Among the displays we visited to remind us of the Nazi horrors, was an art gallery. While the Nazis allowed Terezin creativity that carried their official “stamp of approval” there was also a sub-culture of art produced (including writings, theatre, music, and other “underground” depictions) to show the real life of the camp. Because of the threat of imminent deportation and certain death if caught, not to mention the scarcity of materials, most of the written forms were short — poetry, diary/epistolary works, skits, etc. We saw drawings of endless queues for food, the overcrowded living areas, suffering and death of prisoners, and masses of coffins piling up daily in the morgue.
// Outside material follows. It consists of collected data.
(** * TLE-Lite, [cogs/graphs.py]: the data pipeline behind the plot commands

    A shallow embedding of the pure data transformations of
    [src/cogs/graphs.py] (submission classification, running mean,
    peak prefix, rating histogram, percentile) and the properties the
    specification states about them, followed by the data that the
    commands [rating], [scatter] and [solved] hand to the figure and by
    further properties of the module.

    Conventions.
    - Python [int] is [Z].  Python's [//] and [%] are floor division and
      the matching remainder, which is what [Z.div] and [Z.modulo] are.
    - Python numbers that go through true division [/] are modelled by exact
      rationals in canonical form ([Qc]); an [int] is embedded with
      [Qc_of_Z], and an exact quotient stands for the binary64 nearest to
      it, which is what [/] returns on two [int]s.  This is the arithmetic
      of the source wherever its sums are exact: on [int]s, and on [float]s
      that hold non-negative whole numbers whose sum is at most [2^53].
      The statements about computed values carry these hypotheses; where a
      sum rounds, [Binary64] has the same function on binary64.  [round] is
      applied to the exact quotient.
    - The conversions between [datetime] and timestamps raise outside the
      range of [datetime].  They are total here, so the model describes the
      runs in which every conversion returns, and a statement about code
      that calls them says what such a run returns.
    - A Python exception is a value [Raise e] of the type [result];
      statements are sequenced with the bind of that monad.
    - A Python [list] is a Rocq [list]; indexing follows Python (negative
      indexes count from the end, anything else out of range raises
      [IndexError]).
    - A Python [dict] is a [gmap]. *)

From Stdlib Require Import ZArith QArith Qcanon Lia List Sorted.
From Stdlib Require HexadecimalString PrimFloat FloatOps SpecFloat.
From stdpp Require Import base tactics option list numbers strings gmap pretty sorting.
From Equations Require Import Equations.

Local Open Scope Z_scope.

(** ** Python runtime *)

Module Py.

Inductive exn : Set :=
| IndexError
| KeyError
| ZeroDivisionError
| AssertionError
| ValueError
| OverflowError
| GraphCogError.

Inductive result (A : Type) : Type :=
| Ok (a : A)
| Raise (e : exn).
Global Arguments Ok {A} a.
Global Arguments Raise {A} e.

Global Instance result_ret : MRet result := fun A a => Ok a.
Global Instance result_bind : MBind result := fun A B k m =>
  match m with
  | Ok a => k a
  | Raise e => Raise e
  end.

(** [assert c] *)
Definition assert (c : bool) : result unit :=
  if c then Ok tt else Raise AssertionError.

(** [len(l)] *)
Definition len {A} (l : list A) : Z := Z.of_nat (length l).

(** The position a Python index denotes in a list of length [n]. *)
Definition position (n i : Z) : option nat :=
  if decide (0 <= i < n) then Some (Z.to_nat i)
  else if decide (- n <= i < 0) then Some (Z.to_nat (n + i))
  else None.

(** [l[i]] *)
Definition getitem {A} (l : list A) (i : Z) : result A :=
  match position (len l) i with
  | Some k => match l !! k with
              | Some v => Ok v
              | None => Raise IndexError
              end
  | None => Raise IndexError
  end.

(** [l[i] = v] *)
Definition setitem {A} (l : list A) (i : Z) (v : A) : result (list A) :=
  match position (len l) i with
  | Some k => Ok (<[k:=v]> l)
  | None => Raise IndexError
  end.

(** [[v] * k]: empty when [k <= 0]. *)
Definition repeat {A} (v : A) (k : Z) : list A := replicate (Z.to_nat k) v.

(** [range(start, stop)] *)
Definition range (start stop : Z) : list Z := seqZ start (stop - start).

(** [for x in xs: s = body x s] *)
Fixpoint for_in {A S} (xs : list A) (body : A -> S -> result S) (s : S)
  : result S :=
  match xs with
  | [] => Ok s
  | x :: xs' => s' ← body x s; for_in xs' body s'
  end.

End Py.
Import Py.

(** ** More of the Python runtime: numbers, slices, formatting, [bisect] *)

Module PyNum.

(** [a / b] on two [int]s *)
Definition truediv (a b : Z) : result Qc :=
  if b =? 0 then Raise ZeroDivisionError
  else Ok (Qc_of_Z a / Qc_of_Z b)%Qc.

(** [a / b] on a number and an [int] *)
Definition truediv_num (a : Qc) (b : Z) : result Qc :=
  if b =? 0 then Raise ZeroDivisionError
  else Ok (a / Qc_of_Z b)%Qc.

(** [a // b] and [a % b] *)
Definition floordiv (a b : Z) : result Z :=
  if b =? 0 then Raise ZeroDivisionError else Ok (a / b).
Definition mod_ (a b : Z) : result Z :=
  if b =? 0 then Raise ZeroDivisionError else Ok (a mod b).

(** [round(q)]: to the nearest integer, a tie going to the even one. *)
Definition round (q : Qc) : Z :=
  let n := Qnum q in
  let d := Z.pos (Qden q) in
  let f := n / d in
  let r2 := 2 * (n mod d) in
  if r2 <? d then f
  else if d <? r2 then f + 1
  else if Z.even f then f else f + 1.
The underground artists tried to smuggle some of their works out of the camp when the “sanctioned” Red Cross visits happened, hoping to draw international attention to the reality of the Nazi genocide. On July 17, 1944, Bedrich Fritta, Otto Ungar, Leo Haas, Ferdinand Bloch, architect Norbert Troller, and collector Leo Strass of Nachod, all arrested for spreading the “propaganda of horror,” were deported with their families to a Gestapo prison in the Small Fortress. Most did not survive the suffering that followed. The works they had managed to hide in various places in the Ghetto was found only after Liberation.
After Terezin, we headed along the river ride and saw many lovely sights along the way, but it was a fast day and the photos are rather sparse along the way. There was one notable rest stop thanks to Hansa.
Carrying on from there, it was not long before we got to our destination, Litomerice, a lovely town first documented in 993. The famous Czech poet, Macha lived here. Most of us stayed at the compact but nice Hotel Apollon, with a lovely courtyard in which we could have sat outside if it had been warmer.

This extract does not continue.